--- Problem details ---
From the opening line of the records through the line bearing "transcription request when", set down every line exactly.

--- Data section ---
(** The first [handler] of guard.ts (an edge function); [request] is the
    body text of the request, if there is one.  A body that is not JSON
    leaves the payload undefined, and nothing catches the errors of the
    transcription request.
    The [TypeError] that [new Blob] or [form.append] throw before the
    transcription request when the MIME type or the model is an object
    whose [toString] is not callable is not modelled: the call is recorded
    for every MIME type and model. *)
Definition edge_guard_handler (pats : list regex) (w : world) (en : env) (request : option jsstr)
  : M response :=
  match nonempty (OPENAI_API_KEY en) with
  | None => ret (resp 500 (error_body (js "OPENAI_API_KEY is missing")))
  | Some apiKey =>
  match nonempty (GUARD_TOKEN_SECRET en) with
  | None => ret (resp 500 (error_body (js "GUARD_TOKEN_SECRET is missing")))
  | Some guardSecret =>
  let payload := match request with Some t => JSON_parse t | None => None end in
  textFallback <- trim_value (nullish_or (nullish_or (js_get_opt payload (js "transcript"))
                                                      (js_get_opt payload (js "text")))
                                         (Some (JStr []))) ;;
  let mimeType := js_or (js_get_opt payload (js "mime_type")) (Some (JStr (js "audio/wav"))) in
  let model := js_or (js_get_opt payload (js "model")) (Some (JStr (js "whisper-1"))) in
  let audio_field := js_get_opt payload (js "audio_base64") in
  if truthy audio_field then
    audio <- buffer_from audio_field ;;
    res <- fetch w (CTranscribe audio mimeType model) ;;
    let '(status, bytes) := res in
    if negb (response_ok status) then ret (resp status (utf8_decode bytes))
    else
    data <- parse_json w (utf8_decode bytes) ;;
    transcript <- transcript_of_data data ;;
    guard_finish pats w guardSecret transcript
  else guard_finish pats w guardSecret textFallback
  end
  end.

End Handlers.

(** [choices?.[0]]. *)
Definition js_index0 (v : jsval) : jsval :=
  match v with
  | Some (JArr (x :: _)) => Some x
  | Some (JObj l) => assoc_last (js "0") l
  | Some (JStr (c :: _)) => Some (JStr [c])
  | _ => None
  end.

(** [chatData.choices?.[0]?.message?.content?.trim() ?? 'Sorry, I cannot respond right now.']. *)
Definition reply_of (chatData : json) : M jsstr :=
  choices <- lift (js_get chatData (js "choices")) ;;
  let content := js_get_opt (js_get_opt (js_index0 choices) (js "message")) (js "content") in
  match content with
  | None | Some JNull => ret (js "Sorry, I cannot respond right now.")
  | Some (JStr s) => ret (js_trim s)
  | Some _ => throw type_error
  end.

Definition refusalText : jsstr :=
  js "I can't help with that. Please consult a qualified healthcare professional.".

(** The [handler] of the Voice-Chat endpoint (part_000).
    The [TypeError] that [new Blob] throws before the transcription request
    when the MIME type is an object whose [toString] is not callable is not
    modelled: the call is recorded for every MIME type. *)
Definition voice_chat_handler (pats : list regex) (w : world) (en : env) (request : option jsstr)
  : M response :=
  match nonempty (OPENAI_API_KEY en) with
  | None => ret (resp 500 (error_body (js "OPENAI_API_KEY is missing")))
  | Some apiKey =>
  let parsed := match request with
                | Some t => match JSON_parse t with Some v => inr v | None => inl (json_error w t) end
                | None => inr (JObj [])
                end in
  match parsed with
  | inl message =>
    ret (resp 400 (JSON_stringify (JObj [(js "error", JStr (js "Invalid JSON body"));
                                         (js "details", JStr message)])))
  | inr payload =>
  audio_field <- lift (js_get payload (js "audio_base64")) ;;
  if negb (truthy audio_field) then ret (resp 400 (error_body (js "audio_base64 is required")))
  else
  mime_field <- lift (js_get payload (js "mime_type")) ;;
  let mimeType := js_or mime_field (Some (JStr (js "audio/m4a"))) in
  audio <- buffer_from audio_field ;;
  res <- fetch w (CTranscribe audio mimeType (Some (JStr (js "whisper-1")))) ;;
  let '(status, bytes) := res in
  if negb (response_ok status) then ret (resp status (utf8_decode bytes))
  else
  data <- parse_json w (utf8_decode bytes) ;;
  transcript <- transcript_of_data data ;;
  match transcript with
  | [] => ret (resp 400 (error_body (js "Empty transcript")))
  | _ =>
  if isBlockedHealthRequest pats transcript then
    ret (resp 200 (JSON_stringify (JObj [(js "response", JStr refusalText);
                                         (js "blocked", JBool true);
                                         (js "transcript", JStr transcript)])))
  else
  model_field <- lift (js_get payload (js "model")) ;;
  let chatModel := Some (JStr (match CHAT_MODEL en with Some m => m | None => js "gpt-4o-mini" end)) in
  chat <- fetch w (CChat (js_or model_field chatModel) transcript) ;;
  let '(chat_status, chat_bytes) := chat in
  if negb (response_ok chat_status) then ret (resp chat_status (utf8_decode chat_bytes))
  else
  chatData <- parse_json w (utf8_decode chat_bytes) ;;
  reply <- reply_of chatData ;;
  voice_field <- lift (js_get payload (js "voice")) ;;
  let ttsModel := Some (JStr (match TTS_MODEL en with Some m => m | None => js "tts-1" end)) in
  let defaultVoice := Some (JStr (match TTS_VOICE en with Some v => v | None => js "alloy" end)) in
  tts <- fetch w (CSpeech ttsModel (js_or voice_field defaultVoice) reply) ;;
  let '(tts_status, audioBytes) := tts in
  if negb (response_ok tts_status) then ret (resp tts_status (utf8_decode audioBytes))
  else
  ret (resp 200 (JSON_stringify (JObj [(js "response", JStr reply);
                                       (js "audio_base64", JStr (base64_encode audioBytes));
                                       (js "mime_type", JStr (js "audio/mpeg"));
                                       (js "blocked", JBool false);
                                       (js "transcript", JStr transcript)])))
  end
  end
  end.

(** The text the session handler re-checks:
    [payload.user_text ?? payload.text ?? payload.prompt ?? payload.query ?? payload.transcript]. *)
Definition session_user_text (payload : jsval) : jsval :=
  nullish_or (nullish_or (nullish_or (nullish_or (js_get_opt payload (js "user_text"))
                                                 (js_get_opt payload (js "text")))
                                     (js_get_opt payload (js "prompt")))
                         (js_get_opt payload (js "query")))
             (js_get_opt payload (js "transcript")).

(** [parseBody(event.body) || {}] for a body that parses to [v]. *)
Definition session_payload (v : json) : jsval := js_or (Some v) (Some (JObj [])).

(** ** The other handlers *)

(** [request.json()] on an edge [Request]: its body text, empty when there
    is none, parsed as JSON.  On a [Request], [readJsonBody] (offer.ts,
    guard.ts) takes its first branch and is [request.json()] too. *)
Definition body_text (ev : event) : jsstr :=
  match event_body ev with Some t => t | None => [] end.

--- Reply ---
(** The first [handler] of guard.ts (an edge function); [request] is the
    body text of the request, if there is one.  A body that is not JSON
    leaves the payload undefined, and nothing catches the errors of the
    transcription request.
    The [TypeError] that [new Blob] or [form.append] throw before the
    transcription request when the MIME type or the model is an object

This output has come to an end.